Hey no worries! We were all beginners once! The same questions have been answered on these forums hundreds, if not thousands of times. But that's what makes this site so great! We have new people coming here all the time with the same questions, so just by asking them you're helping other people out!

In California, I'm primarily focused in the Sacramento / Stockton area of the Central Valley. Lived in both those markets for 5+ years, have a team and do lots of deals there. Work mostly with Bay Area investors, but also some from SoCal who are also looking for more affordable markets not too far away.

In the Phoenix Metro area, I'm all over the place. Anywhere in Maricopa county. I got a car with four wheels and don't mind driving or doing the legwork to help out of state investors analyze a deal :-)

Most of what I do is SFR and 2-4 unit residential (as that's where the biggest pool of buyers are). Every now and then I'll do a commercial multifamily transaction (Eyeing a 12 unit complex for one of my investors now) but those are a little more rare.

Anyhoo, enough about me... just keep learning, listening to the podcasts, asking questions and before you know it you'll be a expert just like the many others you'll find on here. Best of luck!

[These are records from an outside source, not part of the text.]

Lemma fs_mapped : mapped fs_view (inode_of fs_cache 0) (nblocks 1000).
Proof.
  change (nblocks 1000) with 2. unfold mapped.
  assert (H2 : forall j, 0 <= j < 2 -> j = 0 \/ j = 1) by lia.
  split_and!; [done | vm_compute; done | | | unfold NDIRECT; lia].
  - intros j [-> | ->]%H2; split_and!; try apply not_elem_of_nil; try apply not_elem_of_empty;
      try (vm_compute; done); right; vm_compute; done.
  - intros a b [-> | ->]%H2 [-> | ->]%H2; vm_compute; done.
Qed.

Lemma balloc_correct_witness :
  exists t v', balloc (S := fst_) (T := lst) ROOTDEV fs_state = Ret 0 (lset t fs_state) /\
    tx_ok t v' /\ ~ is_free fs_sb v' 0 /\ is_free fs_sb v' 1.
Proof.
  assert (Hbb : forall x, 0 <= x < 50 -> BBLOCK x fs_sb = 60).
  { intros x Hx. unfold BBLOCK, BPB, BSIZE. simpl. rewrite Z.div_small; lia. }
  assert (Hfr : is_free fs_sb fs_view 0) by (vm_compute; reflexivity).
  destruct (balloc_correct (S := fst_) (T := lst) fs_state fs_view)
    as (r & t & v' & E & Hok & Hr & Hf & Hfirst & Hiff & _).
  - exact fs_state_ok.
  - split; [simpl; lia|]. split.
    + intros x Hx. change (fsb fs_state) with fs_sb. rewrite Hbb by exact Hx. simpl.
      split; [lia|]. split; [left; simpl; lia|]. split; [apply not_elem_of_nil | apply not_elem_of_empty].
    + intros x Hx _. change (fsb fs_state) with fs_sb in *. simpl in Hx. split; [left; simpl; lia|].
      split; [apply not_elem_of_nil|]. intros y Hy. rewrite Hbb by exact Hy. lia.
  - exists 0. split; [simpl; lia | exact Hfr].
  - vm_compute. lia.
  - vm_compute. reflexivity.
  - vm_compute. discriminate.
  - change (fsb fs_state) with fs_sb in *. simpl in Hr.
    assert (r = 0) as ->.
    { destruct (Z.lt_total r 0) as [|[|]]; [lia | assumption | destruct (Hfirst 0 ltac:(lia) Hfr)]. }
    exists t, v'. split; [exact E|]. split; [exact Hok|]. split.
    + intros [_ H]%Hiff; [by apply H | simpl; lia].
    + apply Hiff; [simpl; lia|]. split; [vm_compute; reflexivity | lia].
Defined.

Lemma readi_correct_witness :
  exists t : lst, readi (S := fst_) (T := lst) 0 500 2000 fs_state = Ret (500, replicate 500 0) (lset t fs_state).
Proof.
  destruct (readi_correct (S := fst_) (T := lst) fs_state 0 fs_view 500 2000) as (t & _ & E).
  - exact fs_state_ok.
  - vm_compute. discriminate.
  - exact fs_mapped.
  - lia.
  - lia.
  - vm_compute. split; [discriminate | reflexivity].
  - vm_compute. lia.
  - exists t. rewrite E. f_equal.
Defined.

Lemma write_read_roundtrip_witness :
  exists t1 t2 : lst, writei (S := fst_) (T := lst) 0 (replicate 20 7) 505 20 fs_state = Ret 20 (lset t1 fs_state) /\
    readi (S := fst_) (T := lst) 0 505 20 (lset t1 fs_state) = Ret (20, replicate 20 7) (lset t2 fs_state).
Proof.
  destruct (write_read_roundtrip (S := fst_) (T := lst) fs_state 0 fs_view (replicate 20 7) 505)
    as (t1 & v1 & t2 & E1 & _ & E2 & _).
  - exact fs_state_ok.
  - vm_compute. discriminate.
  - exact fs_mapped.
  - apply Forall_replicate. lia.
  - lia.
  - vm_compute. discriminate.
  - vm_compute. discriminate.
  - vm_compute. reflexivity.
  - exists t1, t2. split; [exact E1 | exact E2].
Defined.

Lemma iget_unique_witness :
  exists s', iget (S := fst_) (T := lst) 1 2 fs_state = Ret 0%nat s' /\ icache_ok (lget s').
Proof.
  assert (Hh : forall i, (0 < iref (inode_of fs_cache i) -> i = 0%nat)).
  { intros i. simpl. case_decide; [done | lia]. }
  destruct (iget_unique (S := fst_) (T := lst) fs_state 1 2 0 [] true (Some 0%nat))
    as [(i & s' & E & _ & (_ & _ & _ & Hc) & Hok & _) | (s' & _ & Hall)].
  - split; [intros i _; simpl; case_decide; lia|]. intros i j _ _ Hi Hj _ _.
    by rewrite (Hh i Hi), (Hh j Hj).
  - exact boot_ok.
  - apply not_elem_of_nil.
  - assert (i = 0%nat) as ->.
    { destruct Hc as [[[Hp _] _]|[Hno _]]; [by apply Hh|].
      destruct (Hno 0%nat); [unfold NINODE; lia | by split_and!]. }
    exists s'. split; [exact E | exact Hok].
  - destruct (Hall 0%nat) as [_ Hno]; [unfold NINODE; lia|]. destruct Hno. by split_and!.
Defined.

End FsProof.
Lemma text_write v o x o' : text_cfg v -> 0 <= o < 0x8000 ->
  vreg (vga_write (VGA_0x03_MEMORY + o) x v) = vreg v /\
  tbyte (vga_write (VGA_0x03_MEMORY + o) x v) o' = if o' =? o then x else tbyte v o'.
Proof.
  intros Hc Ho. unfold vga_write. destruct (text_window v o Hc Ho) as (-> & -> & ->).
  destruct Hc as (E2&E4&_). split; [done|]. unfold tbyte, writes_plane, chain4, oddeven. simpl.
  rewrite E2, E4. simpl.
  pose proof (Z.mod_pos_bound o' 2 ltac:(lia)) as H1. pose proof (Z.mod_pos_bound o 2 ltac:(lia)) as H2.
  assert (Hb : Z.testbit 3 (o' mod 2) = true).
  { assert (o' mod 2 = 0 \/ o' mod 2 = 1) as [-> | ->] by lia; done. }
  rewrite Hb, Z.mod_mod by lia.
  destruct (o' =? o) eqn:E; zbool.
  - subst. rewrite !Z.eqb_refl. replace ((0 <=? o mod 2) && (o mod 2 <? 4)) with true; [done|].
    symmetry. apply andb_true_iff. lia.
  - replace ((0 <=? o' mod 2) && (o' mod 2 <? 4) && (true && (o' mod 2 =? o mod 2)) && (o' - o' mod 2 =? o - o mod 2))
      with false; [done|]. symmetry. rewrite !andb_false_iff. lia.
Qed.

Section Progs.
Context {S D : Type} {HLd : Lens S D} {HLv : Lens S vst} {HHw : VgaHw D} {HHl : VgaLaws D}.
Context {HDok : LensOk S D} {HVok : LensOk S vst} {Hsep : LensSep S D vst}.

Definition gv (s : S) : vga := vv (lget s).
Definition sv (s : S) : vst := lget s.

Ltac vlens := unfold gv, sv in *; repeat first [rewrite lget_lset | rewrite lsep_l | rewrite lsep_r].

(** *** Primitive accesses *)

Lemma wp_outb s p x (Q : unit -> S -> Prop) :
  (forall s', gv s' = vga_out p (u8 x) (gv s) -> sv s' = sv s -> Q tt s') -> wp (outb p x) s Q.
Proof. intros HQ. apply wp_zoom, hw_outb_law. intros d' Hd. apply HQ; by vlens. Qed.

Lemma wp_inb_data s p b (Q : Z -> S -> Prop) :
  data_port p = Some b ->
  (forall s', gv s' = gv s -> sv s' = sv s -> Q (vreg (gv s) b (vidx (gv s) b)) s') -> wp (inb p) s Q.
Proof. intros Hp HQ. apply wp_zoom. eapply hw_inb_data_law; [done|]. intros d' Hd. apply HQ; by vlens. Qed.

Lemma wp_inb_status s (Q : Z -> S -> Prop) :
  (forall x s', gv s' = set_vff true (gv s) -> sv s' = sv s -> Q x s') -> wp (inb VGA_INSTAT_READ) s Q.
Proof. intros HQ. apply wp_zoom, hw_inb_status_law. intros x d' Hd. apply HQ; by vlens. Qed.

Lemma wp_inb_other s p (Q : Z -> S -> Prop) :
  data_port p = None -> p <> VGA_INSTAT_READ ->
  (forall x s', 0 <= x < 256 -> gv s' = gv s -> sv s' = sv s -> Q x s') -> wp (inb p) s Q.
Proof. intros H1 H2 HQ. apply wp_zoom. apply hw_inb_other_law; [done | done |]. intros x d' Hx Hd. apply HQ; [done | by vlens | by vlens]. Qed.

Lemma wp_vload s a (Q : Z -> S -> Prop) :
  plain (gv s) -> in_window (gv s) a = true ->
  (forall s', gv s' = gv s -> sv s' = sv s -> Q (vga_read a (gv s)) s') -> wp (vload a) s Q.
Proof. intros Hp Hw HQ. apply wp_zoom. apply hw_load_law; [done | done |]. intros d' Hd. apply HQ; by vlens. Qed.

Lemma wp_vstore s a x (Q : unit -> S -> Prop) :
  plain (gv s) -> (forall s', gv s' = vga_write a (u8 x) (gv s) -> sv s' = sv s -> Q tt s') ->
  wp (vstore a x) s Q.
Proof. intros Hp HQ. apply wp_zoom. apply hw_store_law; [done|]. intros d' Hd. apply HQ; by vlens. Qed.
Lemma user_present s d T U l k u :
  as_state s d T U l -> (k, u) ∈ U -> 0 <= k < 524288 /\ present (pde (rm s) d (4096 * k)) = true /\
    mapping (rm s) d (4096 * k) = load32 (rm s) (pt_base (pde (rm s) d (4096 * k)) + 4 * PTX (4096 * k)).
Proof.
  intros (_ & _ & _ & (_ & HU) & _) Hin. apply HU in Hin as (Hk & Hp & _). split; [done|]. revert Hp. unfold mapping.
  destruct (present (pde _ _ _)); [|done]. by destruct (present (load32 _ _)).
Qed.

Lemma next_region a : 0 <= a < 2 ^ 31 ->
  u32 (u32 (PGADDR (PDX a + 1) 0 0 - PGSIZE) + PGSIZE) = (a / 2 ^ 22 + 1) * 2 ^ 22.
Proof.
  intros Ha. unfold PGADDR. rewrite Z.shiftl_0_l, !Z.lor_0_r, Z.shiftl_mul_pow2, PDX_eq by lia.
  assert (0 <= (a / 2 ^ 22 + 1) * 2 ^ 22 < 2 ^ 32) by (Z.to_euclidean_division_equations; lia).
  rewrite u32_add_l, (u32_small (_ * _)), Z.sub_add by done. by apply u32_small.
Qed.
(* ===== verification/ProcProof.v ===== *)
(** * Processes: the single operations of proc.c

    [kill], [wakeup], [allocproc], [wait] and [exit]: what each does to the table, and that
    this is a step of the state machine of [ProcTable]. *)

From stdpp Require Import base gmap list strings.
From Stdlib Require Import ZArith Lia.
From S2P Require Import Prelude Core Locking Kalloc Pipe Bio Log Tx Vm VmProof VmFree Fs File Proc ProcTable.
Import Vm VmProof VmFree Proc ProcTable.

Module ProcProof.

Section Table.
Context {S T : Type} {HLT : Lens S T} {HLc : Lens T core} {O1 : LensOk S T} {O2 : LensOk T core}.
#[local] Hint Extern 0 (Lens S core) => exact (Proc.core_lens (T := T)) : typeclass_instances.
#[local] Instance core_ok_lens : LensOk S core := lens_comp_ok (T := T).

(** The table and the next process id of a state. *)
Definition tab (s : S) : ptab := (procs (lget s), nextpid (lget s)).

Ltac clens := autorewrite with lens; cbn [hw_apicid hw_if cpus locks procs nextpid initproc
  set_hw_if set_cpus set_lock set_procs set_nextpid set_initproc updp] in *.

Lemma getp_lookup c i p : procs c !! i = Some p -> getp c i = p.
Proof. intros H. unfold getp. by rewrite H. Qed.

(** A list that differs from another in one entry. *)
Lemma alter_is {A} (f : A -> A) j x (l l' : list A) :
  l !! j = Some x -> l' !! j = Some (f x) -> (forall k, k <> j -> l' !! k = l !! k) -> l' = alter f j l.
Proof.
  intros Hj Hj' Hk. apply list_eq. intros k. destruct (decide (k = j)) as [->|Hne].
  - by rewrite list_lookup_alter_eq, Hj, Hj'.
  - by rewrite list_lookup_alter_ne, Hk.
Qed.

@Timothy Stauffer Thanks. There's a wealth of knowledge on this platform that I'm trying to navigate to. Plus, the team on here is very helpful in answering questions and pointing me to helpful resources. Most recently answered the question of needing to form an LLC, which sounds like is a good idea after I reach a point of having several properties. Until then, a good insurance policy will suffice - very good to know!